National Association of Consumer Bankruptcy Attorneys (NACBA), “The ‘Student Loan Debt Bomb’: America’s Next Mortgage-Style Crisis?”
The survey of 860 members finds four in five bankruptcy attorneys have seen “significant” (48 percent) or “somewhat” increases in potential clients with student debt. 39 percent of them saw potential student loan client cases grow by 25-50 percent in the last 3-4 years. 23 percent saw a 50 percent to >100 percent growth. The NACBA went to the trouble of publishing a report on the topic that compared the problem to the mortgage meltdown and recommended restoring bankruptcy protections to both public and private student loans.
Amusingly, Bloomberg, which ran the NACBA story, also uncritically discussed the increase in consumer credit in December. Apparently, Americans are buying cars and educations now, as if that’s something new. To give readers an overview of 2011, here’s how much nonrevolving credit grew. The bottom lines are nonrevolving credit minus the government’s share and the government’s share itself:
As expected nearly all the growth in nonrevolving credit was in the government’s share, which is mostly student debt, but there are a few million dollars in HUD loans and things like that thrown in. It’s also important to note that the private sector’s share includes private loans, so this isn’t an accurate cross section. By my calculations, total nonrevolving credit grew 5.55%, the private sector’s share contracted by 1.51%, and the government’s share grew by an incredible 34.36% ($316.4 billion to $425.1 billion). Here’s the ratio to GDP:
Two to three percent of the economy isn’t a whole lot, but (a) it’s growing faster than the housing bubble, and (b) consumer credit should be shrinking, not expanding. This will be a big problem over the next few years, not because it’s so difficult to solve but because the government (okay, B.H. Obama) is willfully ignoring it, even though the public is more aware of it than the housing bubble. At least, that’s my perception: the housing bubble had higher mass but lower acceleration; the student debt bubble has lower mass but higher acceleration.

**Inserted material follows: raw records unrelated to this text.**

(** * Fetch negotiation of libgit2 (src/fetch.c): want filtering and the
      want/have exchange, embedded as functions that return the sequence of
      calls made to the collaborators together with the C return value. *)

From Stdlib Require Import ZArith List String Bool Lia PeanoNat Sorted.
Import ListNotations.
Local Open Scope Z_scope.

(** ** Constants of the public headers

    [fetch.c] only names the error codes and the [GIT_WHN_WANT] enumerator;
    their values live in headers that are not part of the sources at hand.
    They are taken as parameters; the facts about them that a result relies
    on appear as hypotheses of that result. *)
Class git_consts : Type := {
  GIT_SUCCESS : Z;
  GIT_ERROR : Z;
  GIT_ENOTFOUND : Z;
  GIT_EREVWALKOVER : Z;
  GIT_ENOMATCH : Z;
  GIT_WHN_WANT : Z
}.

(** The values libgit2 gives them (git2/errors.h, git2/net.h); used for the
    concrete runs at the end of the file. *)
Definition libgit2 : git_consts := {|
  GIT_SUCCESS := 0;
  GIT_ERROR := -1;
  GIT_ENOTFOUND := -3;
  GIT_EREVWALKOVER := -20;
  GIT_ENOMATCH := -31;
  GIT_WHN_WANT := 2
|}.

(** ** Data *)

(** Modelled from the spec: an object identifier ([git_oid], 20 raw bytes)
    is read as the big-endian number they spell. *)
Definition git_oid := N.

(** Modelled from the spec: [git_oid_cmp] is absent from the sources; it
    compares two identifiers and returns 0 exactly when they are equal. *)
Definition git_oid_cmp (a b : git_oid) : Z :=
  match N.compare a b with
  | Eq => 0
  | Lt => -1
  | Gt => 1
  end.

(** [git_remote_head]: the fields [filter_wants] and [whn_cmp] touch. The
    declaration is in a header outside the sources; [type] is the
    classification, an enumeration read as an [int]. *)
Record git_remote_head := mk_head {
  h_type : Z;
  h_local : bool;
  h_oid : git_oid;
  h_loid : git_oid;
  h_name : string
}.

(** A [git_remote_head *]: the heads of an advertisement are owned by the
    transport, and a pointer to one of them is its position there. *)
Definition head_ptr := nat.

(** [git_headarray]: a length and an array of head pointers. *)
Record git_headarray := mk_headarray {
  len : nat;
  heads : list head_ptr
}.

Record git_reference := mk_reference {
  ref_oid : git_oid
}.

(** Modelled from the spec: what the RefStore answers for a name, a
    reference or a failure code (not found, storage error, ...). *)
Inductive lookup_result :=
  | RefFound (r : git_reference)
  | RefFailed (e : Z).

(** Modelled from the spec: the RefspecMatcher, a black box giving the
    return code of [git_refspec_src_match] for a name and, for a buffer size
    and a name, the return code of [git_refspec_transform] and the local
    name it writes. *)
Record git_refspec := mk_refspec {
  rs_src_match : string -> Z;
  rs_transform : nat -> string -> Z * string
}.

(** Modelled from the spec: the Transport. It owns the advertised heads;
    every operation reports a code. *)
Record git_transport := mk_transport {
  t_heads : list git_remote_head;
  t_ls : Z;
  t_send_wants : list head_ptr -> Z;
  t_send_have : git_oid -> Z;
  t_send_flush : Z;
  t_send_done : Z
}.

Rumor in the bankruptcy world is that business is down generally, so I’m incredulous that the student debt meltdown will be as tumultuous as the housing bubble as the NACBA fears. Then again, homeowners can discharge mortgage deficiencies in Chapter 7. No business because the law hogties debtors doesn’t mean there isn’t a problem. The NACBA hastens to point out that bankruptcy reform isn’t the same thing as loan forgiveness, and because Chapter 7 is now means-tested according to median state income and family size, widespread abuse will be curtailed. The NACBA’s recommendation is one of the few I’ve seen that eliminates all waiting periods, which I think is bold move. I endorse its proposal.

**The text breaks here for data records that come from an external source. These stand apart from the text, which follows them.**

(** A standard decoder gives back the bytes that were encoded: the base64
    text determines the bytes, not the JavaScript string they came from when
    that string is ill-formed. *)
Lemma base64_round_trip (s : string) : Scenario.decode_base64 (base64_encode s) = s.
Proof.
  unfold Scenario.decode_base64.
  induction s as [|a|a b|a b c rest IH] using string_ind3.
  - reflexivity.
  - pose proof (nat_ascii_bounded a) as Ha.
    cbn [base64_encode]. cbv zeta.
    rewrite !base64_values_digit by lia. rewrite base64_values_padding.
    cbn [Scenario.bytes_of_values].
    f_equal. apply ascii_of_nat_eq. lia.
  - pose proof (nat_ascii_bounded a) as Ha. pose proof (nat_ascii_bounded b) as Hb.
    cbn [base64_encode]. cbv zeta.
    rewrite !base64_values_digit by lia. rewrite base64_values_padding.
    cbn [Scenario.bytes_of_values].
    f_equal; [|f_equal]; apply ascii_of_nat_eq; lia.
  - pose proof (nat_ascii_bounded a) as Ha. pose proof (nat_ascii_bounded b) as Hb.
    pose proof (nat_ascii_bounded c) as Hc.
    cbn [base64_encode]. cbv zeta.
    rewrite !base64_values_digit by lia.
    cbn [Scenario.bytes_of_values]. rewrite IH.
    f_equal; [|f_equal; [|f_equal]]; apply ascii_of_nat_eq; lia.
Qed.

Lemma some_eq {A : Type} (x y : A) : Some x = Some y -> x = y.
Proof. now intros [= ->]. Qed.

(** X15. The base64 text of a content of [n] bytes has [4 * ceil(n / 3)]
    characters, each a digit of the base64 alphabet or the padding [=]. *)
Theorem base64_encode_is_padded_to_groups_of_four (bytes : string) :
  String.length (base64_encode bytes) = 4 * ((String.length bytes + 2) / 3)
  /\ forall (k : nat) (c : ascii),
      String.get k (base64_encode bytes) = Some c ->
      c = "="%char \/ exists n, n < 64 /\ c = base64_digit n.
Proof.
  induction bytes as [|a|a b|a b c rest (IHlen & IHchars)] using string_ind3.
  - split; [reflexivity|]. intros k c H. destruct k; discriminate H.
  - pose proof (nat_ascii_bounded a) as Ha. split; [reflexivity|].
    cbn [base64_encode]. cbv zeta. intros k c H.
    destruct k as [|[|[|[|k]]]]; cbn [String.get] in H; try discriminate H;
      apply some_eq in H; subst c;
      solve [now left | right; eexists; split; [|reflexivity]; lia].
  - pose proof (nat_ascii_bounded a) as Ha. pose proof (nat_ascii_bounded b) as Hb.
    split; [reflexivity|].
    cbn [base64_encode]. cbv zeta. intros k c H.
    destruct k as [|[|[|[|k]]]]; cbn [String.get] in H; try discriminate H;
      apply some_eq in H; subst c;
      solve [now left | right; eexists; split; [|reflexivity]; lia].
  - pose proof (nat_ascii_bounded a) as Ha. pose proof (nat_ascii_bounded b) as Hb.
    pose proof (nat_ascii_bounded c) as Hc.
    split.
    + cbn [base64_encode String.length]. cbv zeta. cbn [String.length]. rewrite IHlen. lia.
    + cbn [base64_encode]. cbv zeta. intros k x H.
      destruct k as [|[|[|[|k]]]]; cbn [String.get] in H;
        [ apply some_eq in H; subst x; right; eexists; split; [|reflexivity]; lia ..
        | exact (IHchars k x H) ].
Qed.


(** ** The resolver and the code element *)

Section FurtherResolver.

Context {collaborators : Collaborators}.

Speaking of which, I should add that if you’re into petitions, there’s one created by Alan Collinge (I think) to restore bankruptcy protections to all student loans “With no qualifications, and no exemptions.” If you were into forgiveness last year, you should be into this.
The real question is whether enough momentum will build up in 2012 to force the Presidential candidates to take it seriously. As of now, a good summary of President Obama’s beliefs can be found in a post by Peter Wood on the Chronicle of Higher Education‘s blog, Innovations. I’d really like to see Obama grilled on student debt in at least one debate.